Making Your ICHRA Affordable
If you are a large employer (defined in most states as any employer with 50 or more employees), an ICHRA can be used to satisfy the mandate for employee health insurance. However, in order for the requirements of the mandate to be met, the reimbursement offered through your ICHRA must make individual plans affordable to your employees. Tools for determining affordability are available online, but for those who are interested, the calculations and the considerations that go into them are also discussed below. Smaller employers should see the final section to learn more about how rules regarding affordability could impact their ICHRA and employees.
Making Your ICHRA Affordable
According to the IRS, “An ICHRA is affordable if the remaining amount an employee has to pay for a self-only silver plan on the exchange is less than 9.78% of the employee’s household income”. Put in more useful terms, the HRA contribution must be greater than:
Cost of Cheapest Silver Plan – (0.0978 * Employee’s Household Income)
This equation is a bit difficult to work with, especially since an employer is unlikely to know exactly what a given employee’s household income is.

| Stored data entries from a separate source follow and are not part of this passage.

(** * input-remapper: the configuration migrations ([inputremapper/migrations.py])

    A shallow embedding of the migration functions and the properties of
    them that the specification states.

    - JSON values are an inductive type; a JSON object is an association
      list in insertion order, because Python dicts keep insertion order and
      [json.dump] writes the entries in that order.
    - A file carries the text on disk and what [json.load] makes of that
      text: a value, or the exception it raises; [json_dumps] is
      [json.dump(..., indent=4)].
    - The collaborators that are imported from other modules (the macro
      parser, the symbol table, the uinput registry, the version parser and
      the [VERSION] constant) are the fields of one record [env]. *)

From Stdlib Require Import List String Ascii ZArith Bool Arith Lia.
From Stdlib Require DecimalString.
Import ListNotations.
Open Scope string_scope.

(** ** Exceptions and results *)

Inductive exn : Type :=
| JSONDecodeError
| AttributeError
| TypeError
| KeyError
| OSError
| InvalidVersion
| MacroError
| LookupFailure
| UnicodeDecodeError
| RecursionError.

Inductive result (A : Type) : Type :=
| OK (a : A)
| Raise (e : exn).
Arguments OK {A} a.
Arguments Raise {A} e.

Definition bind {A B : Type} (r : result A) (k : A -> result B) : result B :=
  match r with
  | OK a => k a
  | Raise e => Raise e
  end.

Notation "x <- r ;; k" := (bind r (fun x => k))
  (at level 61, r at next level, right associativity).

(** ** JSON values *)

#[warnings="-register-all"]
Inductive json : Type :=
| JNull
| JBool (b : bool)
| JNum (z : Z)
| JStr (s : string)
| JArr (items : list json)
| JObj (entries : list (string * json)).

Definition dict : Type := list (string * json).

(** ** Python dict operations on an insertion-ordered association list *)

Module Dict.

Definition keys (d : dict) : list string := map fst d.

Fixpoint get (k : string) (d : dict) : option json :=
  match d with
  | [] => None
  | (k', v) :: d' => if String.eqb k k' then Some v else get k d'
  end.

Definition mem (k : string) (d : dict) : bool :=
  match get k d with Some _ => true | None => false end.

(** [del k d]: the dict without the entry of [k]. *)
Fixpoint del (k : string) (d : dict) : dict :=
  match d with
  | [] => []
  | (k', v) :: d' => if String.eqb k k' then d' else (k', v) :: del k d'
  end.

(** [d.pop(k)]: the value and the remaining dict; [KeyError] when absent. *)
Definition pop (k : string) (d : dict) : result (json * dict) :=
  match get k d with
  | Some v => OK (v, del k d)
  | None => Raise KeyError
  end.

(** [d[k] = v]: the entry keeps its place when [k] is present and is
    appended otherwise. *)
Fixpoint set (k : string) (v : json) (d : dict) : dict :=
  match d with
  | [] => [(k, v)]
  | (k', v') :: d' =>
      if String.eqb k k' then (k, v) :: d' else (k', v') :: set k v d'
  end.

(** What every Python dict satisfies: no key occurs twice. *)
Definition wf (d : dict) : Prop := NoDup (keys d).

End Dict.

(** ** Mapping keys: [_mapping_keys], line 116-120 *)

(** [key.count(",")] *)
Fixpoint count_commas (s : string) : nat :=
  match s with
  | EmptyString => 0
  | String c s' => (if Ascii.eqb c "," then 1 else 0) + count_commas s'
  end.

(** [f"{key},1"] *)
Definition with_value (key : string) : string := key ++ ",1".

(** One turn of the loop [for key in mapping.keys()], on the dict
    [preset_dict["mapping"]] that the loop mutates. *)
Definition mapping_keys_step (d : result dict) (key : string) : result dict :=
  d <- d ;;
  if Nat.eqb (count_commas key) 1 then
    p <- Dict.pop key d ;;
    OK (Dict.set (with_value key) (fst p) (snd p))
  else OK d.

(** The loop: the keys come from the deep copy taken before the loop. *)
Definition mapping_keys_loop (d : dict) : result dict :=
  fold_left mapping_keys_step (Dict.keys d) (OK d).

(** The key a mapping key is normalized to. *)
Definition normalize_key (key : string) : string :=
  if Nat.eqb (count_commas key) 1 then with_value key else key.

(** ** [json.dump(obj, file, indent=4)]

    Strings are sequences of code points below 256; [ensure_ascii] escapes
    everything outside the printable ASCII range. *)

Definition LF : string := String (ascii_of_nat 10) EmptyString.
Definition dquote : ascii := ascii_of_nat 34.
Definition backslash : ascii := ascii_of_nat 92.

Definition hex_digit (n : nat) : ascii :=
  nth n ["0"; "1"; "2"; "3"; "4"; "5"; "6"; "7"; "8"; "9";
         "a"; "b"; "c"; "d"; "e"; "f"]%char "0"%char.

Definition escape_char (c : ascii) : string :=
  let n := nat_of_ascii c in
  let esc (x : string) := String backslash x in
  if Nat.eqb n 34 then esc (String dquote EmptyString)
  else if Nat.eqb n 92 then esc (String backslash EmptyString)
  else if Nat.eqb n 10 then esc "n"
  else if Nat.eqb n 13 then esc "r"
  else if Nat.eqb n 9 then esc "t"
  else if Nat.eqb n 8 then esc "b"
  else if Nat.eqb n 12 then esc "f"
  else if Nat.ltb n 32 || Nat.ltb 126 n then
    esc ("u00" ++ String (hex_digit (n / 16))
                         (String (hex_digit (n mod 16)) EmptyString))
  else String c EmptyString.
Definition editor : FileTools.Tool :=
  {| FileTools.workspace_dir := Some (Paths.parse "/data/chats/s1/workspace_agent");
     FileTools.cwd := ["app"] |}.

Definition disk : FileTools.World :=
  {| FileTools.fs :=
       {[ workspace := FileTools.Dir;
          workspace ++ ["notes.md"] := FileTools.File "alpha beta alpha";
          neighbour := FileTools.Dir;
          neighbour ++ ["notes.md"] := FileTools.File "their secret" ]};
     FileTools.trace := [] |}.

(** A persisted log in step with its file. *)
Definition synced : Manager :=
  add_user_message "hello" (init "system prompt" true None true).

Definition user_msg (c : string) : Message := Compaction.msg User (Some c).
Definition assistant_msg (c : string) : Message := Compaction.msg Assistant (Some c).

(** Eleven user messages; the two messages before the tenth most recent
    one are all there is to summarise. *)
Definition long_log : Manager :=
  {| messages :=
       Compaction.msg System (Some "system prompt")
       :: user_msg "q1" :: assistant_msg "a1"
       :: map user_msg ["q2"; "q3"; "q4"; "q5"; "q6"; "q7"; "q8"; "q9"; "q10"; "q11"];
     persisting := true; messages_file := None; writable := true |}.

Definition summarizer : Compaction.Env :=
  {| Compaction.chat :=
       fun _ => Some {| Compaction.r_content := Some "<overall_goal>answer</overall_goal>";
                        Compaction.r_tool_calls := None |};
     Compaction.json_loads := fun _ => None;
     Compaction.dumps := fun _ => "" |}.

Definition compactor : Compaction.Tool :=
  {| Compaction.has_message_manager := true;
     Compaction.has_llm_provider := true;
     Compaction.file_tool := no_files |}.

End Scenario.
(** ** Vocabulary of the further statements *)

Module Protocol.
Import MessageLog Loop.

(** The ThinkingSteps carried by the [thinking_step] events of a stream, in
    order. *)
Fixpoint steps_of (l : list Event) : list Thinking.ThinkingStep :=
  match l with
  | [] => []
  | ThinkingStepEvent d :: l' => d :: steps_of l'
  | _ :: l' => steps_of l'
  end.

(** Reading a stream from the left with the ThinkingSteps [seen] so far:
    each [thinking_step] event carries the next number, a [cancelled] event
    reports the number of steps seen, and a [complete] event carries the
    steps seen (or nothing when there are none). *)
Fixpoint consistent (seen : list Thinking.ThinkingStep) (l : list Event) : Prop :=
  match l with
  | [] => True
  | e :: l' =>
      match e with
      | ThinkingStepEvent d =>
          Thinking.step d = S (length seen) /\ consistent (seen ++ [d]) l'
      | Cancelled n _ => n = length seen /\ consistent seen l'
      | Complete r =>
          Response.thinking_steps r = non_empty seen /\ consistent seen l'
      | _ => consistent seen l'
      end
  end.

(** The function-calling discipline of a message list: an assistant message
    that carries proposals is followed by one tool message per proposal,
    with the proposals' ids in their order, and tool messages occur nowhere
    else.  [pending] are the ids still to be answered. *)
Fixpoint answered (pending : list string) (l : list Message) : bool :=
  match l with
  | [] => match pending with [] => true | _ => false end
  | m :: l' =>
      match pending with
      | id :: rest =>
          bool_decide (role m = ToolRole) && bool_decide (tool_call_id m = Some id)
          && answered rest l'
      | [] =>
          match role m with
          | ToolRole => false
          | Assistant => answered (map tc_id (default [] (tool_calls m))) l'
          | _ => answered [] l'
          end
      end
  end.

(** The invariant of the steps: the events so far are consistent and report exactly the
    steps the agent has collected. *)
Definition StepInv (st : State) : Prop :=
  consistent [] (events st)
  /\ steps_of (events st) = thinking_steps st
  /\ step_counter st = length (thinking_steps st).

(** The invariant of the log: the log is the log [base] the loop started
    from, followed by messages that keep the calling discipline. *)
Definition LogInv (base : list Message) (st : State) : Prop :=
  exists added,
    messages (manager st) = base ++ added /\ answered [] added = true.

(** The file follows the log whenever the manager persists and the
    directory takes writes. *)
Definition in_step (p w : bool) (m : Manager) : Prop :=
  persisting m = p /\ writable m = w /\ (p && w = true -> flushed m).

Definition FlushInv (p w : bool) (st : State) : Prop := in_step p w (manager st).


(** An access made for the compaction agent: its target lies below the
    resolved workspace directory of the agent's [file_read] tool. *)
Definition reads_inside (t : Compaction.Tool) (a : FileTools.access) : Prop :=
  exists ws rest,
    FileTools.workspace_dir (Compaction.file_tool t) = Some ws
    /\ FileTools.target a
       = Paths.resolve (FileTools.cwd (Compaction.file_tool t)) ws ++ rest.

End Protocol.

(** ** The search tool ([WebSearchTool]) *)

Module WebSearch.
Import PyStr Paths FileTools.

(** The character classes of [_sanitize_filename], on ASCII: [\w] and the
    hyphen; [\s] is [PyStr.is_space]. *)
Definition is_digit (c : ascii) : bool :=
  let n := nat_of_ascii c in (48 <=? n)%nat && (n <=? 57)%nat.

Definition is_lower (c : ascii) : bool :=
  let n := nat_of_ascii c in (97 <=? n)%nat && (n <=? 122)%nat.

Definition underscore : ascii := ascii_of_nat 95.
Definition hyphen : ascii := ascii_of_nat 45.

Definition is_word (c : ascii) : bool :=
  is_digit c || is_upper c || is_lower c || Ascii.eqb c underscore.

Definition is_ascii (c : ascii) : bool := (nat_of_ascii c <? 128)%nat.

(** The characters of a sanitised name: letters, digits, underscore and
    hyphen. *)
Definition plain (c : ascii) : bool := is_word c || Ascii.eqb c hyphen.

(** [re.sub(p+, '_', s)] for a character class [p]: every maximal run of
    characters of the class becomes one underscore.  [in_run] tells that
    the previous character belonged to a run. *)
Fixpoint squeeze (p : ascii -> bool) (in_run : bool) (l : list ascii) : list ascii :=
  match l with
  | [] => []
  | c :: l' =>
      if p c then
        if in_run then squeeze p true l' else underscore :: squeeze p true l'
      else c :: squeeze p false l'
  end.

Fixpoint lstrip_with (p : ascii -> bool) (l : list ascii) : list ascii :=
  match l with
  | c :: l' => if p c then lstrip_with p l' else l
  | [] => []
  end.

(** [s.strip('_')] *)
Definition strip_underscores (l : list ascii) : list ascii :=
  reverse (lstrip_with (Ascii.eqb underscore)
             (reverse (lstrip_with (Ascii.eqb underscore) l))).

(** [_sanitize_filename(title, max_length)], for a title of ASCII
    characters (the classes above say nothing about other characters, which
    the three patterns of the source keep, replace or remove by their
    Unicode class). *)
Definition _sanitize_filename (title : string) (max_length : nat) : string :=
  if is_empty title then "untitled"
  else
    let sanitized :=
      List.filter (fun c => is_word c || is_space c || Ascii.eqb c hyphen) (chars title) in
    let sanitized := squeeze is_space false sanitized in
    let sanitized := squeeze (Ascii.eqb underscore) false sanitized in
    let sanitized := strip_underscores (take max_length sanitized) in
    match sanitized with
    | [] => "untitled"
    | _ :: _ => text sanitized
    end.
(** * StoryWeaver: the realtime audio/session core, embedded in Rocq

    The development follows the TypeScript sources

    - [src/services/geminiService.ts] : [encode], [decode], [decodeAudioData],
      [createBlob];
    - the sound service ([preloadSounds], [playSound]);
    - [src/hooks/useStoryteller.ts] : [cleanup], [stopSession],
      [handleMessage], [startSession] and the session callbacks.

    Conventions of the embedding.

    - A JavaScript number is an exact rational ([Q]).  Every value the codec
      handles (a 32-bit float sample, its product with 32768, a 16-bit
      integer divided by 32768) is a dyadic rational, and those operations
      are exact on floats, so the codec is modelled without loss.  Rounding
      of sums of clock times is not modelled.
    - A JavaScript string is a [string]: a sequence of code units below 256.
      This is exactly the "binary string" of [btoa]/[atob]; for transcripts
      it is the Latin-1 part of the strings the handler can receive.
    - A [Uint8Array] that the code reads element by element is the
      [list byte] of its elements; this is also what [decode] returns, a
      fresh array on a buffer of its own.  [decodeAudioData] reaches for the
      [ArrayBuffer] behind its argument, so that it takes a [Uint8Array]
      with its buffer, its offset and its length.
    - The mutable refs and React state cells of the hook are the fields of
      one record, [State]; calls into the browser (audio graph, microphone,
      session) are recorded, in order, in its [trace].
    - A React state updater ([setConversation (prev => ...)]) is applied where
      it is called; handlers run to completion one at a time. *)

From Stdlib Require Import String Ascii Strings.Byte Bool Arith ZArith QArith Qminmax Qabs Lia List.
Import ListNotations.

To help streamline things, the IRS has proposed several “safe harbors” – ways of reasonably estimating the variables in the equation above without needing to know the exact values. These are discussed below. Please also note that while the 9.78 figure is good for 2020, it may be subject to change in future years.
- The Cheapest Silver Plan:
determining this would typically involve using each employee’s age and home address. To make things easier, employers are allowed to use an employee’s work address instead. You are also allowed to use rates from the previous year’s silver plans to determine affordability for the coming year. Note that as far as affordability is concerned, all that matters is the cost of a silver plan for the employee alone, not the cost of a plan that would cover their whole family.
- Employee Household Income:
For salaried employees, the “household income” can simply be what the employer reports in Box 1 of the employee’s W-2. For hourly employees, employers can estimate monthly income by multiplying the employee’s hourly earnings by 130 hours, regardless of how many hours the employee actually works. Alternatively, you can assume that employee income is equal to the federal poverty level.
You are free to choose which of the aforementioned safe harbors you want to use when calculating each variable, but know that whatever you pick, it must be applied equally to all employees in order to maintain fairness – for example, you cannot calculate one employee’s household income based on their hourly rate of pay and another’s based on the federal poverty level.
One thing that you may note from all of this is that the point at which an ICHRA’s contribution is considered “affordable” can vary wildly from one employee to another. This is especially true if your employees span a wide range of ages, since individual health plans (and thus, the “cost of cheapest silver plan” variable) are significantly more expensive for older persons. Take these differences into consideration when deciding how you are going to allocate reimbursements. If your company does include a wide range of ages, for instance, it will likely be best for you to alter the size of your reimbursements according to the employee’s age. Please see our article on reimbursements and employee classes for more information on this.
Small Employers, Affordability, and Premium Tax Credits
Smaller employers (defined as fewer than 50 employees in most states) do not have to meet the mandate for employee health insurance, and thus have less to worry about when it comes to affordability. One important thing to note is that if an ICHRA meets the affordability requirement, qualified employees will not be allowed to claim premium tax credits (sometimes called premium subsidies) to help them buy individual coverage off the exchange. However, if the ICHRA is considered “unaffordable”, employees are free to choose between accepting the ICHRA’s reimbursement or claiming premium tax credits. Thus, some small employers may want to purposely craft unaffordable ICHRAs so that employees who are eligible for premium tax credits will opt to take those instead, saving the employer the cost of reimbursing them.